The House with a Clock in Its Walls is the latest soon-to-be-forgotten adaptation of a classic YA book featuring big-name adult actors hamming it up. Remember The Sorcerer’s Apprentice (Nic Cage), Seventh Son (Jeff Bridges) or Lemony Snicket’s A Series of Unfortunate Events (Jim Carrey)? Probably not. Box Office Mojo has a whole list.

This year already saw an epic flop in A Wrinkle in Time, one of the year’s most-anticipated and apparently most disappointing (although something of a black horse favorite here at the MFJ). But nobody can argue Time had a coherent creative direction and emotional core, even if neither were clearly conveyed. Nothing in Clock is nearly as earnest and little about it lands — not the setting, the visual direction, the pacing, or even the “famous actor hamming it” performances. It’s a bore. Worse, it is not even an engaging one.

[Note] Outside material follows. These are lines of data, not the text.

Lemma injectTable_Ok nsid ns table m m' :
  injectTable nsid ns table m = (m', Ok tt) -> tablePresent m table.
Proof.
  unfold injectTable. intros Hrun.
  apply bind_Ok in Hrun as (m1 & [] & Hup1 & Hrun).
  pose proof (proj1 (benign_updateTable table (set_t_Namespace (Some ns))
                       (fun _ => eq_refl) _ _ _ Hup1)) as Hl1.
  assert (Hsome : is_Some (tables m !! table)).
  { unfold updateTable in Hup1. destruct (tables m !! table); [eauto|discriminate]. }
  apply bind_Ok in Hrun as (m2 & [] & Hup2 & Hrun).
  assert (Hl2 : linksPreserved m1 m2).
  { refine (proj1 (benign_updateTable table _ _ _ _ _ Hup2)).
    intros o. case_decide; reflexivity. }
  apply bind_Ok in Hrun as (m2' & o & Hread & Hrun).
  assert (Ho : m2' = m2 /\ tables m2 !! table = Some o).
  { unfold readTable in Hread. destruct (tables m2 !! table); [|discriminate].
    injection Hread as -> ->. done. }
  destruct Ho as [-> Ho].
  apply bind_Ok in Hrun as (m3 & [] & Hbase & Hext).
  assert (Hl3 : linksPreserved m2 m3).
  { destruct (t_Schema o).
    - apply (benign_injectSchema _ _ _ _ _ Hbase).
    - injection Hbase as <-. apply linksPreserved_refl. }
  pose proof (linksPreserved_trans _ _ _ Hl1 Hl2) as Hl12.
  split; [exact Hsome|].
  rewrite <- (linksPreserved_schemasOf _ _ Hl12). unfold schemasOf. rewrite Ho.
  apply Forall_app. split.
  - destruct (t_Schema o) as [s|]; [|constructor]. repeat constructor.
    apply (linksPreserved_schemaPresent _ _ _ Hl12). eapply injectSchema_Ok, Hbase.
  - apply Forall_fmap.
    pose proof (forM__Ok_present
                  (fun (x : string * loc) m => is_Some (schemas m !! x.2))
                  (fun '(esname, es) => injectSchema table es)
                  (map_to_list (t_ExtendedSchemas o)) m3 m') as Hloop.
    eapply Forall_impl; [apply Hloop|].
    + intros [esname es]. apply benign_injectSchema.
    + intros [esname es] ma mb. apply injectSchema_Ok.
    + intros x ma mb. apply linksPreserved_schemaPresent.
    + exact Hext.
    + intros x. simpl.
      apply linksPreserved_schemaPresent.
      eapply linksPreserved_trans; [exact Hl12|exact Hl3].
Qed.

Lemma injectNamespace_Ok p nsid ns m m' :
  injectNamespace p nsid ns m = (m', Ok tt) -> namespacePresent m ns.
Proof.
  unfold injectNamespace. intros Hrun.
  apply bind_Ok in Hrun as (m1 & [] & Hup & Hrun).
  assert (Hl1 : linksPreserved m m1).
  { refine (proj1 (benign_updateNamespace ns _ _ _ _ _ Hup)).
    intros o. destruct (n_parser o); reflexivity. }
  assert (Hsome : is_Some (namespaces m !! ns)).
  { unfold updateNamespace in Hup. destruct (namespaces m !! ns); [eauto|discriminate]. }
  apply bind_Ok in Hrun as (m1' & o & Hread & Hrun).
  assert (Ho : m1' = m1 /\ namespaces m1 !! ns = Some o).
  { unfold readNamespace in Hread. destruct (namespaces m1 !! ns); [|discriminate].
    injection Hread as -> ->. done. }
  destruct Ho as [-> Ho].
  apply bind_Ok in Hrun as (m2 & [] & Htables & _).
  split; [exact Hsome|].
  rewrite <- (linksPreserved_tablesOf _ _ Hl1). unfold tablesOf. rewrite Ho.
  apply Forall_fmap.
  pose proof (forM__Ok_present
                (fun (x : string * loc) m => tablePresent m x.2)
                (fun '(tname, table) => injectTable nsid ns table)
                (map_to_list (n_Tables o)) m1 m2) as Hloop.
  eapply Forall_impl; [apply Hloop|].
  - intros [tname table]. apply benign_injectTable.
  - intros [tname table] ma mb. apply injectTable_Ok.
  - intros x ma mb Hl. apply linksPreserved_tablePresent, linksPreserved_sym, Hl.
  - exact Htables.
  - intros x. simpl. apply linksPreserved_tablePresent, linksPreserved_sym, Hl1.
Qed.

Lemma InjectTables_Ok p raw m m' :
  InjectTables p raw m = (m', Ok tt) ->
  Forall (namespacePresent m) (namespaceLocs raw).
Proof.
  unfold InjectTables, range, namespaceLocs. intros Hrun.
  apply Forall_fmap.
  apply (forM__Ok_present
           (fun (x : string * loc) m => namespacePresent m x.2)
           (fun '(nsid, ns) => injectNamespace p nsid ns)
           (map_to_list raw) m m').
  - intros [nsid ns]. apply benign_injectNamespace.
  - intros [nsid ns] ma mb. apply injectNamespace_Ok.
  - intros x ma mb Hl. apply linksPreserved_namespacePresent, linksPreserved_sym, Hl.
  - exact Hrun.
Qed.

Section Preserves.
Context (R : Mem.t -> Mem.t -> Prop).
Context (R_refl : forall m, R m m).
Context (R_trans : forall m1 m2 m3, R m1 m2 -> R m2 m3 -> R m1 m3).
(** * Portfolio tour: the tour orchestrator and the sound manager

    A shallow embedding of the guided-tour state machine (the multi-page
    form of the tour script, with [navigateTo] chaining and the cross-page
    flag) and of the sound manager, together with the browser facilities
    they use: [localStorage], [window.location], [history.replaceState],
    [setTimeout]/[clearTimeout], and the three presentation collaborators
    ([window.catGuide], [window.tourSpotlight], [window.speechBubble]).
    The single-page form of the script, [src/scripts/tour.ts], is embedded
    next to it where the two differ.

    Calls into the collaborators and audible emissions are recorded, in
    order, in a trace of events.  An [async] function is embedded as its
    synchronous prefix; the only real suspension point of the program, the
    character-by-character reveal [speechBubble.typeMessage], is resumed by
    an explicit action of the page.

    The file has two parts: the embedding and the vocabulary of the
    statements first, then a small program logic, the invariants of a page,
    and the properties of the operations. *)

From Stdlib Require Import ZArith.
From Stdlib Require QArith Qminmax Lqa.
From stdpp Require Import base option gmap strings list.

(** ** Data model *)

Inductive Animation := idle | waving | typing | pointing | celebrating.

#[global] Instance Animation_eq_dec : EqDecision Animation.
Proof. solve_decision. Defined.

(** [interface TourStep].  Optional members ([welcomeMode?], [navigateTo?],
    [page?]) are [option]s, [None] standing for [undefined]; [target] is
    [string | null].  The member [id] is named [stepId] here. *)
Record TourStep := mkStep {
  stepId : string;
  target : option string;
  animation : Animation;
  message : string;
  welcomeMode : option bool;
  navigateTo : option string;
  page : option string
}.

(** [interface TourState]. *)
Record TourState := mkState {
  currentStep : Z;
  isActive : bool;
  isTyping : bool;
  hasCompleted : bool
}.

(** The fields of the [soundManager] object.  [audioContext] records whether
    an [AudioContext] has been constructed; [purrInterval] is the handle
    returned by [setTimeout] (browsers hand out strictly positive handles, so
    the truthiness test [if (this.purrInterval)] is a test for [Some]). *)
Record SoundManager := mkSound {
  audioContext : bool;
  isEnabled : bool;
  volume : QArith_base.Q;
  purrInterval : option positive
}.

(** How [localStorage] answers: normally, with every write refused (quota
    exhausted, some private modes), or with every access refused. *)
Inductive StorageMode := StorageOk | StorageFull | StorageDenied.

(** [localStorage]: what the browser keeps for the site, across pages. *)
Record Storage := mkStorage {
  mode : StorageMode;
  items : gmap string string
}.

(** What the page provides to the scripts: which collaborators are mounted
    on [window], whether an [AudioContext] can be constructed, and how the
    browser resolves, against the URL of the document, a reference that is
    not a plain absolute path (one that starts with [//] is
    scheme-relative and names a host): [sameOriginPath r] is the path of the
    URL that [r] resolves to when that URL has the origin of the document,
    and [None] when it has another origin or [r] does not parse. *)
Record Env := mkEnv {
  hasCatGuide : bool;
  hasSpeechBubble : bool;
  hasTourSpotlight : bool;
  hasSoundManager : bool;
  audioSupported : bool;
  sameOriginPath : string → option string
}.

(** [window.location], with the query string in its parsed form (the list
    of name/value pairs that [URLSearchParams] iterates over) and the
    fragment without its leading hash sign. *)
Record Location := mkLocation {
  origin : string;
  pathname : string;
  search : list (string * string);
  hash : string
}.

(** The functions handed to [setTimeout]. *)
Inductive Callback :=
| CbInitSettled   (* the 100 ms callback of [initTour] *)
| CbResumeTour    (* the 500 ms callback of the cross-page branch *)
| CbStartTour     (* [() => startTour()], after 500 or 1000 ms *)
| CbRandomPurr.   (* [playRandomPurr] of [startAmbientPurr] *)

#[global] Instance Callback_eq_dec : EqDecision Callback.
Proof. solve_decision. Defined.

Record Timer := mkTimer {
  handle : positive;
  delay : QArith_base.Q;
  callback : Callback
}.

(** Calls that leave the scripts: methods of the collaborators, sounds that
    are actually synthesised, console output and changes of the URL. *)
Inductive Event :=
| CatSetAnimation (a : Animation)
| CatShow
| SpotlightSetWelcomeMode (enabled : bool)
| SpotlightShow (welcome : option bool)
| SpotlightHide
| SpotlightHighlight (selector : option string)
| BubbleSetStep (current total : Z)
| BubbleShow (welcome : option bool)
| BubbleHide
| BubbleTypeMessage (msg : string) (speed : Z)
| BubbleSkipTyping (fullMessage : string)
| SoundTyping
| SoundMeow
| SoundPurr
| SoundSuccess
| ConsoleWarn (msg : string)
| Navigate (href : string)
| ReplaceState (url : string).

#[global] Instance Event_eq_dec : EqDecision Event.
Proof. solve_decision. Defined.

(** The whole page: module-level variables of the tour script, the sound
    manager object, and the part of the browser the scripts act on. *)
Record World := mkWorld {
  env : Env;
  (* tour script *)
  tourSteps : list TourStep;
  state : TourState;
  soundsInitialized : bool;
  (* sound manager *)
  sound : SoundManager;
  (* browser *)
  localStorage : Storage;
  location : Location;
  pendingNav : option string;
  timers : list Timer;
  nextHandle : positive;
  navListeners : bool;
  soundInitListeners : bool;
  pendingReveals : nat;
  trace : list Event
}.

(** The stored items. *)
Definition storage (w : World) : gmap string string := items (localStorage w).

(** *** Field updates *)

Definition set_currentStep (i : Z) (s : TourState) : TourState :=
  mkState i (isActive s) (isTyping s) (hasCompleted s).
Definition set_isActive (b : bool) (s : TourState) : TourState :=
  mkState (currentStep s) b (isTyping s) (hasCompleted s).
Definition set_isTyping (b : bool) (s : TourState) : TourState :=
  mkState (currentStep s) (isActive s) b (hasCompleted s).
Definition set_hasCompleted (b : bool) (s : TourState) : TourState :=
  mkState (currentStep s) (isActive s) (isTyping s) b.

Definition set_audioContext (b : bool) (s : SoundManager) : SoundManager :=
  mkSound b (isEnabled s) (volume s) (purrInterval s).
Definition set_isEnabled (b : bool) (s : SoundManager) : SoundManager :=
  mkSound (audioContext s) b (volume s) (purrInterval s).
Definition set_volume (v : QArith_base.Q) (s : SoundManager) : SoundManager :=
  mkSound (audioContext s) (isEnabled s) v (purrInterval s).
Definition set_purrInterval (h : option positive) (s : SoundManager) : SoundManager :=
  mkSound (audioContext s) (isEnabled s) (volume s) h.
(** *** The convergence analysis *)

(** Successive pricings with the given simulation counts, each continuing
    from the generator state left by the previous one. *)
Inductive sized_run (self : MonteCarloModel) (spot strike T r vol : R)
    (ot : string) : list Z -> rng -> list R -> rng -> Prop :=
| sized_run_done g : sized_run self spot strike T r vol ot [] g [] g
| sized_run_next n sizes g p g1 ps g2 :
    calculate_price (set_num_simulations self n) spot strike T r vol ot g =
      (Ok p, g1) ->
    sized_run self spot strike T r vol ot sizes g1 ps g2 ->
    sized_run self spot strike T r vol ot (n :: sizes) g (p :: ps) g2.

Lemma sized_run_length self spot strike T r vol ot sizes g ps g' :
  sized_run self spot strike T r vol ot sizes g ps g' ->
  List.length ps = List.length sizes.
Proof. induction 1; simpl; congruence. Qed.

Lemma sized_run_exists self spot strike T r vol ot sizes g :
  valid_inputs spot strike T r vol ot ->
  (1 <= num_steps self)%Z -> Forall (fun n => 0 <= n)%Z sizes ->
  exists ps g', sized_run self spot strike T r vol ot sizes g ps g'.
Proof.
  intros Hv Hs Hall. revert g.
  induction Hall as [|n sizes Hn _ IH]; intro g.
  - exists [], g. constructor.
  - destruct (calculate_price_returns rng standard_normal
                (set_num_simulations self n) spot strike T r vol ot g Hv)
      as (p & g1 & Hp).
    + exact Hs.
    + unfold drawn_paths. cbn [set_num_simulations antithetic num_simulations].
      destruct (antithetic self); [apply Z.div_pos; lia | exact Hn].
    + destruct (IH g1) as (ps & g2 & Hrun).
      exists (p :: ps), g2. econstructor; eassumption.
Qed.

Lemma set_num_simulations_twice self a b :
  set_num_simulations (set_num_simulations self a) b = set_num_simulations self b.
Proof. reflexivity. Qed.

Lemma last_cons_default {A : Type} (x : A) (l : list A) (d d' : A) :
  last (x :: l) d = last (x :: l) d'.
Proof.
  revert x. induction l as [|y l IH]; intro x; [reflexivity|].
  change (last (y :: l) d = last (y :: l) d'). apply IH.
Qed.

Lemma sized_loop self spot strike T r vol ot sizes g ps g' :
  sized_run self spot strike T r vol ot sizes g ps g' ->
  forall acc a,
    fold_left (convergence_step spot strike T r vol ot) sizes
      (Ok acc, set_num_simulations self a, g) =
    (Ok (acc ++ ps), set_num_simulations self (last sizes a), g').
Proof.
  induction 1 as [g|n sizes g p g1 ps g2 Hp Hrun IH]; intros acc a.
  - rewrite app_nil_r. reflexivity.
  - cbn [fold_left]. unfold convergence_step at 2.
    rewrite set_num_simulations_twice, Hp, IH, <- app_assoc.
    destruct sizes as [|z sizes]; [reflexivity|].
    rewrite (last_cons_default z sizes n a). reflexivity.
Qed.
Definition sample_transformDirection (v : Vector3.t) (_ : Matrix4)
    : Vector3.t := v.

Definition sample_intersetMesh (_ : Ray) (_ : Mesh) (_ : Octree)
    : list Intersection := [].

Definition sample_intersectObjects (_ : Ray) (_ : list nat)
    : list Intersection := [].

Definition sample_intersectObject (_ : Ray) (_ : nat)
    : list Intersection := [].

(** The sample viewport switched to its orthographic camera. *)
Definition sample_orthographic : Viewport := toggleCamera sample_viewport.

(** * Further notions: the rest of the viewport *)

(** ** What [changeMesh] installs *)

(** The state [changeMesh] hands to [update] for a payload. *)
Definition install_mesh (p : MeshPayload) (st : Viewport) : Viewport :=
  let m := payload_mesh p in
  let st := set_mesh (Some m) (removeMeshIfPresent st) in
  let st := if isBufferGeometry (geometry m)
            then set_octree (Some {| octree_of := geometry m |}) st
            else st in
  let st := set_s_mesh (s_mesh st ++ [m]) st in
  let st := set_meshScale (radius (boundingSphere (geometry m))) st in
  let st := set_s_scaleRotate (normalised p (s_scaleRotate st)) st in
  let st := set_s_h_scaleRotate (normalised p (s_h_scaleRotate st)) st in
  let st := set_s_translate (recentred p (s_translate st)) st in
  set_s_h_translate (recentred p (s_h_translate st)) st.

(** The mesh bookkeeping: the [s_mesh] node holds the active mesh and
    nothing else, and the octree, when there is one, was built from the
    active mesh's geometry. *)
Definition mesh_bookkeeping (st : Viewport) : Prop :=
  match mesh st with
  | None => s_mesh st = [] /\ octree st = None
  | Some m =>
      s_mesh st = [m]
      /\ octree st = if isBufferGeometry (geometry m)
                     then Some {| octree_of := geometry m |}
                     else None
  end.

(** The transforms fit the active mesh: scale 1/radius on each axis on the
    ScaleRotate nodes, minus the centre on the Translate nodes. *)
Definition normalised_for_mesh (st : Viewport) : Prop :=
  match mesh st with
  | None => True
  | Some m =>
      let sphere := boundingSphere (geometry m) in
      let s := (1 / radius sphere)%float in
      meshScale st = radius sphere
      /\ Object3D.scale (s_scaleRotate st) = vec3 s s s
      /\ Object3D.scale (s_h_scaleRotate st) = vec3 s s s
      /\ Object3D.position (s_translate st)
         = Vector3.multiplyScalar (center sphere) (-1)
      /\ Object3D.position (s_h_translate st)
         = Vector3.multiplyScalar (center sphere) (-1)
  end.
(** ** The [finally] block of the two files under solutions/ *)

(** solutions/agent_clean_up.py, lines 134-147. *)
Definition cleanup (env : Env) (file1_name file2_name : json) : M unit :=
  print [Text "Entering cleanup block..."];;
  try_except
    ((if truthy file1_name then delete_file_from_gcs env file1_name
      else mret ());;
     (if truthy file2_name then delete_file_from_gcs env file2_name
      else mret ()))
    any_Exception
    (λ e, print [Text "Warning: Cleanup failed for "; Raw file1_name;
                 Text " or "; Raw file2_name; Text ": "; Exc e]).

(** The locals [file1_name] and [file2_name] when the [finally] block
    starts: [None] both until lines 109-111 have run, which touch nothing
    but the request. *)
Definition assigned_names (request : Request) : json * json :=
  match get_json request with
  | Ret (JObj items) =>
      (dict_get items (lit "file1"), dict_get items (lit "file2"))
  | _ => (JNull, JNull)
  end.

(** ** solutions/agent_clean_up.py *)

Module CleanUp.
Section Handler.
Context (env : Env).

Definition get_gemini_diff : str → str → M str :=
  get_gemini_diff_with env false.

(** Lines 107-132: the [try] block with its [except Exception]. *)
Definition primary (request : Request) : M Response :=
  try_except
    (data ← lift (get_json request);
     file1_name ← lift (data_get data (lit "file1"));
     file2_name ← lift (data_get data (lit "file2"));
     if negb (truthy file1_name) || negb (truthy file2_name) then
       mret missing_fields
     else
       downloaded ← try_except
         (file1_content ← download_file_from_gcs env file1_name;
          file2_content ← download_file_from_gcs env file2_name;
          mret (inr (file1_content, file2_content)))
         is_FileNotFoundError
         (λ e, mret (inl (jsonify "error" (JStr (str_of e)) 404)));
       match downloaded with
       | inl response => mret response
       | inr (file1_content, file2_content) =>
           diff_result_text ← get_gemini_diff file1_content file2_content;
           mret (jsonify "diff" (JStr diff_result_text) 200)
       end)
    any_Exception
    (general_error_handler).

(** Lines 102-147. *)
Definition handle_diff_request (request : Request) : M Response :=
  let '(file1_name, file2_name) := assigned_names request in
  try_finally (primary request) (cleanup env file1_name file2_name).
End Handler.
End CleanUp.

(** ** solutions/agent_external_prompt.py *)

Module ExternalPrompt.
Section Handler.
Context (env : Env) (PROMPT_FILE_PATH : str).

Definition prompt_not_found : Response :=
  jsonify "error"
    (JStr (lit "Configuration error: Prompt template not found.")) 500.

Definition prompt_not_loaded : Response :=
  jsonify "error"
    (JStr (lit "Configuration error: Could not load prompt.")) 500.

Torture-horror maestro Eli Roth (who also made this year’s Death Wish) reveals not even his talent for endless tension translates into a movie with a script this belabored and straightforward. Not one character or concept is introduced with grace or wit. Lewis Barnavelt (Owen Vaccaro) is an orphan sent to live with his uncle Jonathan (Jack Black) and Jonathan’s roommate, Florence (Cate Blanchett). Lewis quickly learns the two are a warlock and a witch, respectively. A bit of a nerd, Lewis has trouble at school with bullies but makes friends with a kid named Tarby (Sunny Suljic) who ends up rejecting him, causing Lewis to raise the spirit of dead warlock Isaac Izard (Kyle MacLachlan) to impress Tarby, which naturally causes problems. There is also a clock inside the walls of Jonathan’s house that relates to Izard’s evil doom plan and the only person that can stop it, in the end, is Lewis.

One sequence in Clock has any energy, and that’s the climactic moment where Lewis has to rely on his own instincts for unique spellcasting to find the location of the titular clock. It’s goofy and feels genuine. My fellow critics were harsh on Vaccaro’s performance as Lewis, but you can hardly blame a kid for constantly being told to act “sullen and desperate.” When directed to act like an excitable, emotional kid, it works. Vaccaro is miscast, but it’s more that the movie just doesn’t write Lewis with any real consistency.

And Vaccaro is not half as detrimental to the film as Jack Black. I’m a fan of Black in general and think he can turn it out when his role really requires his range. Here, his character is always on. It never feels like he’s speaking to another human being. In a better script, that might be a subtextual character trait, as his backstory involves running away from home and joining the circus. But in this version of Clocks, Black is grating. Blanchett has the opposite problem. Florence is Blanchett’s fallback type — a sharp, chin-held-high expert who doesn’t suffer fools. Her character is given some emotional work toward the end — shocker: it boils down to motherhood — but the movie itself relies almost entirely on her character’s cold-as-ice aspects as she and Black trade barbs. Her underplaying and his overplaying make for two characters who lack any chemistry.

The performances are particularly notable because everything surrounding them is artificial and lifeless. Monster pumpkins? CGI. A flatulent topiary? CGI. An old chair that behaves like the family dog? CGI. Temperamental stained glass windows. Practical. Just kidding. Most movies in 2018 use CGI to convey even the most mundane environments. It’s the way of the world. It isn’t always ineffective or noticeable. Here, it is. There is nothing visually tactile about The House with a Clock in Its Walls save for one scene near the end that pushes the PG and feels like Roth’s single “get” for this go-round. It’s a flashback in which we see Isaac Izard meet a demon personified with physical makeup. When its forked tongue flecks over Izard’s bleeding palm, it’s creepy, gross and somewhat jarring after a film with little otherwise in the way of horror.

Clock is out about a month before October, despite feeling like it is targeted as a Halloween release for kids. There’s nothing scary here. Nothing interesting. Nothing notable. Unless you need a nap, skip it.